Supplied records
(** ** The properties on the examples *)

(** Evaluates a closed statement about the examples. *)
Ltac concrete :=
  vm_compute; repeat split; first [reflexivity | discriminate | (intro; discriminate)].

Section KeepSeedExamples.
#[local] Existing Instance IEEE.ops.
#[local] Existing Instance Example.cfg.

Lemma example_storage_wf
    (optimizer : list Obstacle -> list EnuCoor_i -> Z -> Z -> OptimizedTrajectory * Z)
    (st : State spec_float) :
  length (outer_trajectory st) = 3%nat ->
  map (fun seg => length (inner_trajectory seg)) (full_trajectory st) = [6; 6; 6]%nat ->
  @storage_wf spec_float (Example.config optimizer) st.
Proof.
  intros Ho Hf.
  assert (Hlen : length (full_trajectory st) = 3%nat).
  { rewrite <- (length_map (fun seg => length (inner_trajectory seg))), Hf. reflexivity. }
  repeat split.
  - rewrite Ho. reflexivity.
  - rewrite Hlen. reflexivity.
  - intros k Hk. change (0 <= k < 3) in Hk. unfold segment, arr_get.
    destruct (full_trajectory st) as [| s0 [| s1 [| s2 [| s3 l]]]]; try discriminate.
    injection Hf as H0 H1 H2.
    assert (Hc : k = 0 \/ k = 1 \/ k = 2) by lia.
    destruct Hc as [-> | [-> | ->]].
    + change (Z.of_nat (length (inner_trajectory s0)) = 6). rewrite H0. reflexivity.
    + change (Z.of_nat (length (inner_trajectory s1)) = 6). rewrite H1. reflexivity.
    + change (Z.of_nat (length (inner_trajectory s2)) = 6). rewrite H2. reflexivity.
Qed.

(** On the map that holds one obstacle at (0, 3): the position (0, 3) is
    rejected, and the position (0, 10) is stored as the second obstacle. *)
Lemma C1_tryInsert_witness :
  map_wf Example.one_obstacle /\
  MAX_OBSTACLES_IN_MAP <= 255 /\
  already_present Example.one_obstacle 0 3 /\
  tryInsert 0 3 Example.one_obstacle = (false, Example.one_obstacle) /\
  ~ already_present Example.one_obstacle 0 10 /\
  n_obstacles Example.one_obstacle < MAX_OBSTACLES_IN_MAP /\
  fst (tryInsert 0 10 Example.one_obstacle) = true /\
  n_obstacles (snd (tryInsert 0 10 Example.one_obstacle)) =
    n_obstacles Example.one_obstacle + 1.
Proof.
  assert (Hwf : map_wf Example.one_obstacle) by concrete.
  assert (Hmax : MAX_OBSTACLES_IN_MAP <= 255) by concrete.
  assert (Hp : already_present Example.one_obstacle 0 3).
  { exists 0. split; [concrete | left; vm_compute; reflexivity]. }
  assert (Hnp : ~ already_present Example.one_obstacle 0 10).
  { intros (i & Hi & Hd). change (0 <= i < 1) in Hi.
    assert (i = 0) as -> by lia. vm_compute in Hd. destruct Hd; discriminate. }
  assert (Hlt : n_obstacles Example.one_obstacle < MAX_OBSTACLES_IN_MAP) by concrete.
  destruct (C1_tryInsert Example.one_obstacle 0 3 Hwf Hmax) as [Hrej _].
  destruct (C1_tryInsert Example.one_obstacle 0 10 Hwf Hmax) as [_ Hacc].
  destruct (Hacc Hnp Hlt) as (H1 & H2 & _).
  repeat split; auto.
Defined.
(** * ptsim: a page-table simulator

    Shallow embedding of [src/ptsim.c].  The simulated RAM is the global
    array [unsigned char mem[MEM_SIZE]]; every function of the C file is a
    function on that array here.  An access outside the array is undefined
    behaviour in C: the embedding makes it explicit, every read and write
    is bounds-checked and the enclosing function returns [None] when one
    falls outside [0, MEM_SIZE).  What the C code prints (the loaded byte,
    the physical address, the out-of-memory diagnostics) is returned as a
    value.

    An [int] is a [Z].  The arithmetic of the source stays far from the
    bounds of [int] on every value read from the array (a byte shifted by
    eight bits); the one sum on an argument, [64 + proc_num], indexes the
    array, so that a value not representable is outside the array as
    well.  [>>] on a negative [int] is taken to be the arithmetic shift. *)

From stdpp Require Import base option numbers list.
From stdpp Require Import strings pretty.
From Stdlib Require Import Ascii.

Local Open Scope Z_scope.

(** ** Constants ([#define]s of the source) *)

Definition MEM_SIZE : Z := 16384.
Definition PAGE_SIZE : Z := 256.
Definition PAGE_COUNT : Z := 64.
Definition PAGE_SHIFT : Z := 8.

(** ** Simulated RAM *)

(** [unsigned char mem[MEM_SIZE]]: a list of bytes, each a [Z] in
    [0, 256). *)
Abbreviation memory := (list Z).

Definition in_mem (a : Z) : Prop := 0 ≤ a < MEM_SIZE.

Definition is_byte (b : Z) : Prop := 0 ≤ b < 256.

Exercise requirements
Please copy out the preceding data in full, exactly as written.

Task answer
(** ** The properties on the examples *)

(** Evaluates a closed statement about the examples. *)
Ltac concrete :=
  vm_compute; repeat split; first [reflexivity | discriminate | (intro; discriminate)].

Section KeepSeedExamples.
#[local] Existing Instance IEEE.ops.
#[local] Existing Instance Example.cfg.

Lemma example_storage_wf
    (optimizer : list Obstacle -> list EnuCoor_i -> Z -> Z -> OptimizedTrajectory * Z)
    (st : State spec_float) :
  length (outer_trajectory st) = 3%nat ->
  map (fun seg => length (inner_trajectory seg)) (full_trajectory st) = [6; 6; 6]%nat ->
  @storage_wf spec_float (Example.config optimizer) st.
Proof.
  intros Ho Hf.
  assert (Hlen : length (full_trajectory st) = 3%nat).
  { rewrite <- (length_map (fun seg => length (inner_trajectory seg))), Hf. reflexivity. }
  repeat split.
  - rewrite Ho. reflexivity.
  - rewrite Hlen. reflexivity.
  - intros k Hk. change (0 <= k < 3) in Hk. unfold segment, arr_get.
    destruct (full_trajectory st) as [| s0 [| s1 [| s2 [| s3 l]]]]; try discriminate.
    injection Hf as H0 H1 H2.
    assert (Hc : k = 0 \/ k = 1 \/ k = 2) by lia.
    destruct Hc as [-> | [-> | ->]].
    + change (Z.of_nat (length (inner_trajectory s0)) = 6). rewrite H0. reflexivity.
    + change (Z.of_nat (length (inner_trajectory s1)) = 6). rewrite H1. reflexivity.
    + change (Z.of_nat (length (inner_trajectory s2)) = 6). rewrite H2. reflexivity.
Qed.

(** On the map that holds one obstacle at (0, 3): the position (0, 3) is
    rejected, and the position (0, 10) is stored as the second obstacle. *)
Lemma C1_tryInsert_witness :
  map_wf Example.one_obstacle /\
  MAX_OBSTACLES_IN_MAP <= 255 /\
  already_present Example.one_obstacle 0 3 /\
  tryInsert 0 3 Example.one_obstacle = (false, Example.one_obstacle) /\
  ~ already_present Example.one_obstacle 0 10 /\
  n_obstacles Example.one_obstacle < MAX_OBSTACLES_IN_MAP /\
  fst (tryInsert 0 10 Example.one_obstacle) = true /\
  n_obstacles (snd (tryInsert 0 10 Example.one_obstacle)) =
    n_obstacles Example.one_obstacle + 1.
Proof.
  assert (Hwf : map_wf Example.one_obstacle) by concrete.
  assert (Hmax : MAX_OBSTACLES_IN_MAP <= 255) by concrete.
  assert (Hp : already_present Example.one_obstacle 0 3).
  { exists 0. split; [concrete | left; vm_compute; reflexivity]. }
  assert (Hnp : ~ already_present Example.one_obstacle 0 10).
  { intros (i & Hi & Hd). change (0 <= i < 1) in Hi.
    assert (i = 0) as -> by lia. vm_compute in Hd. destruct Hd; discriminate. }
  assert (Hlt : n_obstacles Example.one_obstacle < MAX_OBSTACLES_IN_MAP) by concrete.
  destruct (C1_tryInsert Example.one_obstacle 0 3 Hwf Hmax) as [Hrej _].
  destruct (C1_tryInsert Example.one_obstacle 0 10 Hwf Hmax) as [_ Hacc].
  destruct (Hacc Hnp Hlt) as (H1 & H2 & _).
  repeat split; auto.
Defined.
(** * ptsim: a page-table simulator

    Shallow embedding of [src/ptsim.c].  The simulated RAM is the global
    array [unsigned char mem[MEM_SIZE]]; every function of the C file is a
    function on that array here.  An access outside the array is undefined
    behaviour in C: the embedding makes it explicit, every read and write
    is bounds-checked and the enclosing function returns [None] when one
    falls outside [0, MEM_SIZE).  What the C code prints (the loaded byte,
    the physical address, the out-of-memory diagnostics) is returned as a
    value.

    An [int] is a [Z].  The arithmetic of the source stays far from the
    bounds of [int] on every value read from the array (a byte shifted by
    eight bits); the one sum on an argument, [64 + proc_num], indexes the
    array, so that a value not representable is outside the array as
    well.  [>>] on a negative [int] is taken to be the arithmetic shift. *)

From stdpp Require Import base option numbers list.
From stdpp Require Import strings pretty.
From Stdlib Require Import Ascii.

Local Open Scope Z_scope.

(** ** Constants ([#define]s of the source) *)

Definition MEM_SIZE : Z := 16384.
Definition PAGE_SIZE : Z := 256.
Definition PAGE_COUNT : Z := 64.
Definition PAGE_SHIFT : Z := 8.

(** ** Simulated RAM *)

(** [unsigned char mem[MEM_SIZE]]: a list of bytes, each a [Z] in
    [0, 256). *)
Abbreviation memory := (list Z).

Definition in_mem (a : Z) : Prop := 0 ≤ a < MEM_SIZE.

Definition is_byte (b : Z) : Prop := 0 ≤ b < 256.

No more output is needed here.